THE TASK: Scan the entries below for the word "TrimSpace". Copy each line that has it.

Source data:
——
(* ===== verification/Gcp.v ===== *)
(** The backend in Google Cloud Secret Manager: internal/storage/gcp.go. *)
From S2P Require Import Prelude Sha256 GoSort GoStrings GoText Json JsonDoc Secrets Records Cli.
From Stdlib Require Import Strings.Byte.

Record GCP := mkGCP { gcp_Project : bytes; gcp_Prefix : bytes }.

Definition DefaultGCPPrefix : bytes := B["burndrop-"].
Definition gcpMaxRecordBytes : Z := 64 * 1024.
Definition gcpMaxValueBytes : Z := (gcpMaxRecordBytes - 1024) / 4 * 3.

(** [^[A-Za-z0-9_-]{1,255}$] *)
Definition gcpIDRe (s : bytes) : bool :=
  forallb (λ b, is_alnum b || bool_decide (b = x5f) || bool_decide (b = x2d)) s && (1 <=? zlen s) && (zlen s <=? 255).

Definition NewGCP (opts : GCP) : GCP := mkGCP (gcp_Project opts) (or_default (gcp_Prefix opts) DefaultGCPPrefix).

Definition gcp_Name : bytes := B["gcp"].

Definition gcp_prefix (g : GCP) : bytes := or_default (gcp_Prefix g) DefaultGCPPrefix.

Definition gcpMapName (name : bytes) : bytes :=
  if negb (Contains name B["."]) then name
  else ReplaceAll name B["."] B["-"] ++ B["-"] ++ HexEncode (take 4 (sha256 name)).

Definition gcp_remote (g : GCP) (name : string) : result storage_error bytes :=
  _ ← ValidateName name;
  let id := gcp_prefix g ++ gcpMapName (bs name) in
  if gcpIDRe id then Ok id else Err ErrInvalidName.

Definition gcp_run (stdin : option bytes) (args : list bytes) : prog (result cli_error bytes) :=
  exec (mkInvocation B["gcloud"] args stdin []).

(** A [gcloud secrets] command with the project flag. *)
Definition gcp_secrets (g : GCP) (stdin : option bytes) (args : list bytes) : prog (result cli_error bytes) :=
  gcp_run stdin (B["secrets"] :: args ++ (if is_empty (gcp_Project g) then [] else [B["--project="] ++ gcp_Project g])).

(** The answers that are read. *)
Definition accounts_codec : codec (list (bytes * bytes)) :=
  list_codec (two_fields string_codec B["account"] string_codec B["status"]).
Definition gcp_items_codec : codec (list bytes) := list_codec (one_field string_codec B["name"]).

Section gcp.
Context `{Unicode}.

Definition gcpStderr : cli_error → bytes := cli_stderr.

Definition gcp_denied : list bytes :=
  [B["active account"]; B["permission_denied"]; B["reauthentication"]; B["invalid_grant"];
   B["could not find default credentials"]; B["gcloud auth login"]].

Definition gcpClassify : cli_error → storage_error := classify_with gcp_denied [B["NOT_FOUND"]].

(** The arguments of the commands. *)
Definition gcp_create_args (id : bytes) : list bytes :=
  [B["create"]; id; B["--data-file=-"]; B["--replication-policy=automatic"]; B["--labels=burndrop=1"]].
Definition gcp_add_args (id : bytes) : list bytes := [B["versions"]; B["add"]; id; B["--data-file=-"]].
Definition gcp_access_args (id : bytes) : list bytes := [B["versions"]; B["access"]; B["latest"]; B["--secret="] ++ id].
Definition gcp_describe_args (id : bytes) : list bytes := [B["describe"]; id; B["--format=json"]].
Definition gcp_delete_args (id : bytes) : list bytes := [B["delete"]; id; B["--quiet"]].
Definition gcp_list_args : list bytes := [B["list"]; B["--filter=labels.burndrop=1"]; B["--format=json"]].

(** Errors inside a reason are cut to what they wrap. *)
Definition gcp_Probe (g : GCP) : prog Probe :=
  found ← look_path B["gcloud"];
  if negb found then mret (refused B["gcloud not found in PATH; install the Google Cloud CLI (https://cloud.google.com/sdk/docs/install)"])
  else
    match gcp_remote g "probe" with
    | Err _ => mret (refused B["storage: invalid secret name"])
    | Ok _ =>
        out ← gcp_run None [B["auth"]; B["list"]; B["--filter=status:ACTIVE"]; B["--format=json"]];
        match out with
        | Err e => mret (refused (B["gcloud auth list failed: "] ++ shortErr (cli_text e)))
        | Ok out =>
            match read_json accounts_codec out with
            | None | Some [] => mret (refused B["gcloud found but no account is signed in; run gcloud auth login"])
            | Some ((account, _) :: _) =>
                if is_empty account then mret (refused B["gcloud found but no account is signed in; run gcloud auth login"])
                else
                  project ← (if negb (is_empty (gcp_Project g)) then mret (gcp_Project g)
                             else out ← gcp_run None [B["config"]; B["get-value"]; B["project"]];
                                  mret (match out with Ok out => TrimSpace out | Err _ => [] end));
                  if is_empty (gcp_Project g) && (is_empty project || beq project B["(unset)"]) then
                    mret (refused B["gcloud has no default project; set GCP.Project or run gcloud config set project PROJECT_ID"])
                  else
                    mret (mkProbe true (B["Google Secret Manager as "] ++ account ++ B[", project "] ++ project) 85)
            end
        end
    end.

Definition gcp_Put (g : GCP) (name : string) (value : bytes) (meta : Metadata) : prog unit :=
  id ← lift (gcp_remote g name);
  if gcpMaxValueBytes <? zlen value then throw ErrTooLarge
  else
    rec ← lift (encodeRecord (stamp gcp_Name name value meta) value);
    if gcpMaxRecordBytes <? zlen rec then throw ErrTooLarge
    else
      r ← gcp_secrets g (Some rec) (gcp_create_args id);
      match r with
      | Err e =>
          if Contains (gcpStderr e) B["already_exists"] then
            r ← gcp_secrets g (Some rec) (gcp_add_args id); checked gcpClassify r
          else throw (gcpClassify e)
      | Ok _ => mret tt
      end.

Definition gcp_fetch (g : GCP) (id : bytes) : prog bytes :=
  r ← gcp_secrets g None (gcp_access_args id); lift (classified gcpClassify r).

Definition gcp_Get (g : GCP) (name : string) : prog (bytes * Metadata) :=
  id ← lift (gcp_remote g name);
  rec ← gcp_fetch g id;
  '(value, m) ← lift (decodeRecord rec);
  if decide (Name m = name) then mret (value, m) else throw ErrNotFound.

Definition gcp_Delete (g : GCP) (name : string) : prog unit :=
  id ← lift (gcp_remote g name);
  r ← gcp_secrets g None (gcp_describe_args id);
  match r with
  | Err e => throw (gcpClassify e)
  | Ok _ => r ← gcp_secrets g None (gcp_delete_args id); checked gcpClassify r
  end.

(** The record behind one entry, when it is one and belongs there. *)
Definition gcp_listed (g : GCP) (id rec : bytes) : option Metadata :=
  match decodeRecord rec with
  | Ok (_, m) => match gcp_remote g (Name m) with Ok r => if beq r id then Some m else None | Err _ => None end
  | Err _ => None
  end.

Fixpoint gcp_entries (g : GCP) (items : list bytes) : prog (list Metadata) :=
  match items with
  | [] => mret []
  | item :: items =>
      let id := last_segment item in
      if negb (HasPrefix id (gcp_prefix g)) then gcp_entries g items
      else
        rec ← attempt (gcp_fetch g id);
        match rec with
        | Err ErrNotFound => gcp_entries g items
        | Err e => throw e
        | Ok rec => rest ← gcp_entries g items; mret (option_list (gcp_listed g id rec) ++ rest)
        end
  end.

Definition gcp_List (g : GCP) : prog (list Metadata) :=
  _ ← lift (gcp_remote g "probe");
  r ← gcp_secrets g None gcp_list_args;
  match r with
  | Err e => throw (gcpClassify e)
  | Ok out =>
      match read_json gcp_items_codec out with
      | None => throw ErrOther
      | Some items => l ← gcp_entries g items; mret (sort_by_name l)
      end
  end.

#[export] Instance gcp_backend {W} `{Runner W} : Backend (Tool GCP W) := {
  b_Name := gcp_Name; b_Probe := probe_of gcp_Probe;
  b_Put n v m := on_world (λ g, gcp_Put g n v m); b_Get n := on_world (λ g, gcp_Get g n);
  b_Delete n := on_world (λ g, gcp_Delete g n); b_List := on_world gcp_List }.
End gcp.
(* ===== verification/Doppler.v ===== *)
(** The backend in Doppler: internal/storage/doppler.go. *)
From S2P Require Import Prelude GoSort GoStrings GoText Json JsonDoc Secrets Records Dotenv Cli.
From Stdlib Require Import Strings.Byte.

Record DopplerOptions := mkDoppler { dop_Project : bytes; dop_Config : bytes }.

Definition DopplerMaxValueBytes : Z := 36 * 1024.
Definition dopplerKeyPrefix : bytes := B["BURNDROP_"].
Definition dopplerValueLimit : Z := 50 * 1024.
Definition doppler_Name : bytes := B["doppler"].

(** The flags of a command on secrets, then the one of every command. *)
Definition doppler_run (d : DopplerOptions) (stdin : option bytes) (scoped : bool) (args : list bytes)
    : prog (result cli_error bytes) :=
  exec (mkInvocation B["doppler"]
    (args ++ (if scoped then flag B["--project"] (dop_Project d) ++ flag B["--config"] (dop_Config d) else []) ++
     [B["--no-check-version"]]) stdin []).

(** The answers that are read. *)
Definition doppler_me_codec : codec (bytes * (bytes * bytes)) :=
  struct_codec
    [mkField string_codec B["name"] never fst (λ x r, (x, r.2));
     mkField string_codec B["type"] never (fst ∘ snd) (λ x r, (r.1, (x, r.2.2)));
     mkField (one_field string_codec B["name"]) B["workplace"] never (snd ∘ snd) (λ x r, (r.1, (r.2.1, x)))]
    ([], ([], [])).
Definition doppler_values_codec : codec (gmap string (option bytes)) :=
  map_codec (one_field (pointer_codec string_codec) B["raw"]).
Definition doppler_names_codec : codec (gmap string (option json)) := map_codec raw_codec.

Section doppler.
Context `{Unicode} `{UnicodeUpper}.

Definition dopplerKey (name : string) : bytes := dopplerKeyPrefix ++ EnvKey (bs name).

Definition doppler_denied : list bytes :=
  [B["invalid auth token"]; B["invalid token"]; B["you must provide a token"]; B["not authorized"]; B["unauthorized"];
   B["unauthenticated"]; B["unable to authenticate"]; B["invalid credentials"]].

Definition dopplerClassify : cli_error → storage_error :=
  classify_with doppler_denied [B["could not find requested secret"]].

Definition dopplerErrText (e : cli_error) : bytes :=
  match exit_stderr e with
  | None | Some [] => shortErr (cli_text e)
  | Some s => shortErr (first_line (TrimSpace (TrimPrefix s B["Doppler Error:"])))
  end.

Definition doppler_get_args (keys : list bytes) : list bytes := [B["secrets"]; B["get"]] ++ keys ++ [B["--json"]].
Definition doppler_set_args (key : bytes) : list bytes := [B["secrets"]; B["set"]; key; B["--no-interactive"]; B["--silent"]].
Definition doppler_delete_args (key : bytes) : list bytes := [B["secrets"]; B["delete"]; key; B["--yes"]; B["--silent"]].
Definition doppler_names_args : list bytes := [B["secrets"]; B["--only-names"]; B["--json"]].

(** An answer that cannot be read counts as an empty one; that fields of
    the right type next to one of the wrong type are still used is left out. *)
Definition doppler_Probe (d : DopplerOptions) : prog Probe :=
  found ← look_path B["doppler"];
  if negb found then mret (refused B["Doppler CLI (doppler) is not installed; install it from https://docs.doppler.com/docs/install-cli and run doppler login"])
  else
    out ← doppler_run d None false [B["me"]; B["--json"]];
    mret
      (match out with
       | Err e => refused (B["doppler is installed but not authenticated ("] ++ dopplerErrText e ++ B["); run doppler login or set DOPPLER_TOKEN"])
       | Ok out =>
           let '(name, (type, workplace)) := default ([], ([], [])) (read_json doppler_me_codec out) in
           let part (before value after : bytes) := if is_empty value then [] else before ++ value ++ after in
           mkProbe true (B["authenticated"] ++ part B[" as "] name [] ++ part B[" ("] type B[")"] ++ part B[" in workplace "] workplace [] ++
             part B[", project "] (dop_Project d) [] ++ part B[", config "] (dop_Config d) []) 86
       end).

(** The raw values of keys; one that does not exist fails the whole call. *)
Definition doppler_fetch (d : DopplerOptions) (keys : list bytes) : prog (gmap string bytes) :=
  r ← doppler_run d None true (doppler_get_args keys);
  match r with
  | Err e => throw (dopplerClassify e)
  | Ok out => match read_json doppler_values_codec out with None => throw ErrOther | Some parsed => mret (omap id parsed) end
  end.

Definition doppler_lookup (d : DopplerOptions) (key : bytes) : prog bytes :=
  values ← doppler_fetch d [key];
  lift (match values !! sb key with Some raw => Ok raw | None => Err ErrPermission end).

(** The record a key holds must be the one of [name]; [e] is the error for
    another name. *)
Definition doppler_owner (name : string) (e : storage_error) (raw : bytes) : result storage_error (bytes * Metadata) :=
  match decodeRecord raw with
  | Err _ => Err ErrOther
  | Ok (v, m) => if decide (Name m = name) then Ok (v, m) else Err e
  end.

(** Whether a name may be written, by what its key was found to hold. *)
Definition doppler_collision (name : string) (found : result storage_error bytes) : result storage_error unit :=
  match found with
  | Err ErrNotFound => Ok tt
  | Err e => Err e
  | Ok raw => _ ← doppler_owner name ErrInvalidName raw; Ok tt
  end.

Definition doppler_Put (d : DopplerOptions) (name : string) (value : bytes) (meta : Metadata) : prog unit :=
  _ ← lift (ValidateName name);
  if DopplerMaxValueBytes <? zlen value then throw ErrTooLarge
  else
    rec ← lift (encodeRecord (stamp doppler_Name name value meta) value);
    if dopplerValueLimit <? zlen rec then throw ErrTooLarge
    else
      let key := dopplerKey name in
      raw ← attempt (doppler_lookup d key);
      _ ← lift (doppler_collision name raw);
      r ← doppler_run d (Some rec) true (doppler_set_args key);
      checked dopplerClassify r.

Definition doppler_Get (d : DopplerOptions) (name : string) : prog (bytes * Metadata) :=
  _ ← lift (ValidateName name);
  raw ← doppler_lookup d (dopplerKey name);
  lift (doppler_owner name ErrNotFound raw).

Definition doppler_Delete (d : DopplerOptions) (name : string) : prog unit :=
  _ ← lift (ValidateName name);
  let key := dopplerKey name in
  raw ← doppler_lookup d key;
  _ ← lift (doppler_owner name ErrNotFound raw);
  r ← doppler_run d None true (doppler_delete_args key);
  checked dopplerClassify r.

(** The metadata of a key's record, when the record belongs there. *)
Definition doppler_listed (values : gmap string bytes) (key : string) : option Metadata :=
  raw ← values !! key;
  match decodeRecord raw with
  | Ok (_, m) => if beq (dopplerKey (Name m)) (bs key) then Some m else None
  | Err _ => None
  end.

Definition doppler_List (d : DopplerOptions) : prog (list Metadata) :=
  r ← doppler_run d None true doppler_names_args;
  match r with
  | Err e => throw (dopplerClassify e)
  | Ok out =>
      match read_json doppler_names_codec out with
      | None => throw ErrOther
      | Some names =>
          let keys := sort_stable String.ltb (filter (λ k, HasPrefix (bs k) dopplerKeyPrefix = true) (map_to_list names).*1) in
          match keys with
          | [] => mret []
          | _ =>
              values ← doppler_fetch d (bs <$> keys);
              mret (sort_by_name (omap (doppler_listed values) keys))
          end
      end
  end.

#[export] Instance doppler_backend {W} `{Runner W} : Backend (Tool DopplerOptions W) := {
  b_Name := doppler_Name; b_Probe := probe_of doppler_Probe;
  b_Put n v m := on_world (λ d, doppler_Put d n v m); b_Get n := on_world (λ d, doppler_Get d n);
  b_Delete n := on_world (λ d, doppler_Delete d n); b_List := on_world doppler_List }.
End doppler.
(* ===== verification/OnePassword.v ===== *)
(** The backend in 1Password: internal/storage/onepassword.go. *)
From S2P Require Import Prelude GoSort GoStrings GoText Json JsonDoc Secrets Records Cli.
From Stdlib Require Import Strings.Byte.

Record OnePasswordOptions := mkOnePassword { op_Vault : bytes; op_Account : bytes }.

Definition onePasswordTitlePrefix : bytes := B["burndrop/"].
Definition onePasswordTag : bytes := B["burndrop"].
Definition onePasswordFieldLabel : bytes := B["record"].
Definition onepassword_Name : bytes := B["onepassword"].

(** The item that the tool reads. *)
Record onePasswordField := mkOPField { opf_ID : bytes; opf_Type : bytes; opf_Label : bytes; opf_Value : bytes }.

Definition op_field_codec : codec onePasswordField :=
  struct_codec
    [mkField string_codec B["id"] never opf_ID (λ x r, mkOPField x (opf_Type r) (opf_Label r) (opf_Value r));
     mkField string_codec B["type"] never opf_Type (λ x r, mkOPField (opf_ID r) x (opf_Label r) (opf_Value r));
     mkField string_codec B["label"] never opf_Label (λ x r, mkOPField (opf_ID r) (opf_Type r) x (opf_Value r));
     mkField string_codec B["value"] never opf_Value (λ x r, mkOPField (opf_ID r) (opf_Type r) (opf_Label r) x)]
    (mkOPField [] [] [] []).

Record onePasswordTemplate := mkTemplate {
  opt_Title : bytes; opt_Category : bytes; opt_Tags : list bytes; opt_Fields : list onePasswordField }.

Definition op_template_codec : codec onePasswordTemplate :=
  struct_codec
    [mkField string_codec B["title"] never opt_Title (λ x r, mkTemplate x (opt_Category r) (opt_Tags r) (opt_Fields r));
     mkField string_codec B["category"] never opt_Category (λ x r, mkTemplate (opt_Title r) x (opt_Tags r) (opt_Fields r));
     mkField (list_codec string_codec) B["tags"] never opt_Tags (λ x r, mkTemplate (opt_Title r) (opt_Category r) x (opt_Fields r));
     mkField (list_codec op_field_codec) B["fields"] never opt_Fields (λ x r, mkTemplate (opt_Title r) (opt_Category r) (opt_Tags r) x)]
    (mkTemplate [] [] [] []).

(** The answers that are read: items as identifier and title, fields as label
    and value. *)
Definition op_items_codec : codec (list (bytes * bytes)) := list_codec (two_fields string_codec B["id"] string_codec B["title"]).
Definition op_value_codec : codec (bytes * bytes) := two_fields string_codec B["label"] string_codec B["value"].
Definition op_whoami_codec : codec (bytes * bytes) := two_fields string_codec B["url"] string_codec B["email"].

Definition onePasswordTitle (name : string) : bytes := onePasswordTitlePrefix ++ bs name.

Definition op_run (o : OnePasswordOptions) (stdin : option bytes) (args : list bytes) : prog (result cli_error bytes) :=
  exec (mkInvocation B["op"] (args ++ flag B["--account"] (op_Account o)) stdin []).

Definition vaultArgs (o : OnePasswordOptions) (args : list bytes) : list bytes := args ++ flag B["--vault"] (op_Vault o).

(** [item get --fields]: one field, or an array of them. *)
Definition onePasswordFieldValue (out : bytes) : result storage_error bytes :=
  let out := TrimSpace out in
  match out with
  | [] => Err ErrOther
  | c :: _ =>
      if decide (c = x5b) then
        match read_json (list_codec op_value_codec) out with
        | None => Err ErrOther
        | Some fields =>
            match list_find (λ f, f.1 = onePasswordFieldLabel) fields with
            | Some (_, f) => Ok f.2
            | None => Err ErrOther
            end
        end
      else match read_json op_value_codec out with None => Err ErrOther | Some f => Ok f.2 end
  end.

Section onepassword.
Context `{Unicode}.

Definition op_denied : list bytes :=
  [B["not currently signed in"]; B["no accounts configured"]; B["no account found"]; B["session expired"]].

Definition onePasswordClassify (e : cli_error) : storage_error :=
  if has_hint (cli_stderr e) op_denied then ErrPermission
  else if Contains (cli_stderr e) B["more than one item matches"] then ErrOther
  else classifyExit e [B["isn't an item"]].

(** Without the prefix of a log line. *)
Definition onePasswordErrText (e : cli_error) : bytes :=
  match exit_stderr e with
  | None | Some [] => shortErr (cli_text e)
  | Some s =>
      let s := if HasPrefix s B["[ERROR]"] then match SplitN 4 s x20 with [_; _; _; rest] => rest | _ => s end else s in
      shortErr (first_line s)
  end.

Definition op_list_args : list bytes := [B["item"]; B["list"]; B["--tags"]; onePasswordTag; B["--format"]; B["json"]].
Definition op_get_args (item : bytes) : list bytes :=
  [B["item"]; B["get"]; item; B["--fields"]; B["label="] ++ onePasswordFieldLabel; B["--format"]; B["json"]; B["--reveal"]].

(** An answer that cannot be read counts as an empty one; that fields of
    the right type next to one of the wrong type are still used is left out. *)
Definition op_Probe (o : OnePasswordOptions) : prog Probe :=
  found ← look_path B["op"];
  if negb found then mret (refused B["1Password CLI (op) is not installed; install it from https://developer.1password.com/docs/cli/get-started/ and run op signin"])
  else
    out ← op_run o None [B["whoami"]; B["--format"]; B["json"]];
    mret
      (match out with
       | Err e => refused (B["op is installed but not signed in ("] ++ onePasswordErrText e ++ B["); run op signin"])
       | Ok out =>
           let '(url, email) := default ([], []) (read_json op_whoami_codec out) in
           mkProbe true
             (B["signed in"] ++
              (if is_empty email then (if is_empty url then [] else B[" to "] ++ url)
               else B[" as "] ++ email ++ (if is_empty url then [] else B[" at "] ++ url)) ++
              (if is_empty (op_Vault o) then [] else B[", vault "] ++ op_Vault o)) 95
       end).

(** The items with the tag; no values. *)
Definition op_list (o : OnePasswordOptions) : prog (list (bytes * bytes)) :=
  r ← op_run o None (vaultArgs o op_list_args);
  match r with
  | Err e => throw (onePasswordClassify e)
  | Ok out =>
      if is_empty (TrimSpace out) then mret []
      else match read_json op_items_codec out with None => throw ErrOther | Some items => mret items end
  end.

(** The identifier of the item with the title of a name, empty for none. *)
Definition op_find (o : OnePasswordOptions) (name : string) : prog bytes :=
  items ← op_list o;
  mret (match list_find (λ it, it.2 = onePasswordTitle name) items with Some (_, it) => it.1 | None => [] end).

Definition op_template (name : string) (rec : bytes) : onePasswordTemplate :=
  mkTemplate (onePasswordTitle name) B["SECURE_NOTE"] [onePasswordTag]
    [mkOPField onePasswordFieldLabel B["CONCEALED"] onePasswordFieldLabel rec].

Definition op_Put (o : OnePasswordOptions) (name : string) (value : bytes) (meta : Metadata) : prog unit :=
  _ ← lift (ValidateName name);
  rec ← lift (encodeRecord (stamp onepassword_Name name value meta) value);
  match Marshal op_template_codec (op_template name rec) with
  | None => throw ErrOther
  | Some tmpl =>
      id ← op_find o name;
      r ← op_run o (Some tmpl)
            (if is_empty id then vaultArgs o [B["item"]; B["create"]] ++ [B["-"]] else vaultArgs o [B["item"]; B["edit"]; id]);
      checked onePasswordClassify r
  end.

Definition op_field (o : OnePasswordOptions) (item : bytes) : prog bytes :=
  r ← op_run o None (vaultArgs o (op_get_args item));
  match r with
  | Err e => throw (onePasswordClassify e)
  | Ok out => lift (onePasswordFieldValue out)
  end.

Definition op_Get (o : OnePasswordOptions) (name : string) : prog (bytes * Metadata) :=
  _ ← lift (ValidateName name);
  raw ← op_field o (onePasswordTitle name);
  '(value, m) ← lift (decodeRecord raw);
  if decide (Name m = name) then mret (value, m) else throw ErrNotFound.

Definition op_Delete (o : OnePasswordOptions) (name : string) : prog unit :=
  _ ← lift (ValidateName name);
  r ← op_run o None (vaultArgs o [B["item"]; B["delete"]; onePasswordTitle name]);
  checked onePasswordClassify r.

Fixpoint op_entries (o : OnePasswordOptions) (items : list (bytes * bytes)) : prog (list Metadata) :=
  match items with
  | [] => mret []
  | (id, title) :: items =>
      let name := sb (TrimPrefix title onePasswordTitlePrefix) in
      if negb (HasPrefix title onePasswordTitlePrefix && is_ok (ValidateName name)) then op_entries o items
      else
        raw ← attempt (op_field o id);
        match raw with
        | Err ErrNotFound => op_entries o items
        | Err e => throw e
        | Ok raw =>
            rest ← op_entries o items;
            mret (match decodeRecord raw with
                  | Ok (_, m) => if decide (Name m = name) then m :: rest else rest
                  | Err _ => rest
                  end)
        end
  end.

Definition op_List (o : OnePasswordOptions) : prog (list Metadata) :=
  items ← op_list o; l ← op_entries o items; mret (sort_by_name l).

#[export] Instance onepassword_backend {W} `{Runner W} : Backend (Tool OnePasswordOptions W) := {
  b_Name := onepassword_Name; b_Probe := probe_of op_Probe;
  b_Put n v m := on_world (λ o, op_Put o n v m); b_Get n := on_world (λ o, op_Get o n);
  b_Delete n := on_world (λ o, op_Delete o n); b_List := on_world op_List }.
End onepassword.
——
PROBLEM SOLUTION:
                                  mret (match out with Ok out => TrimSpace out | Err _ => [] end));
  | Some s => shortErr (first_line (TrimSpace (TrimPrefix s B["Doppler Error:"])))
  let out := TrimSpace out in
      if is_empty (TrimSpace out) then mret []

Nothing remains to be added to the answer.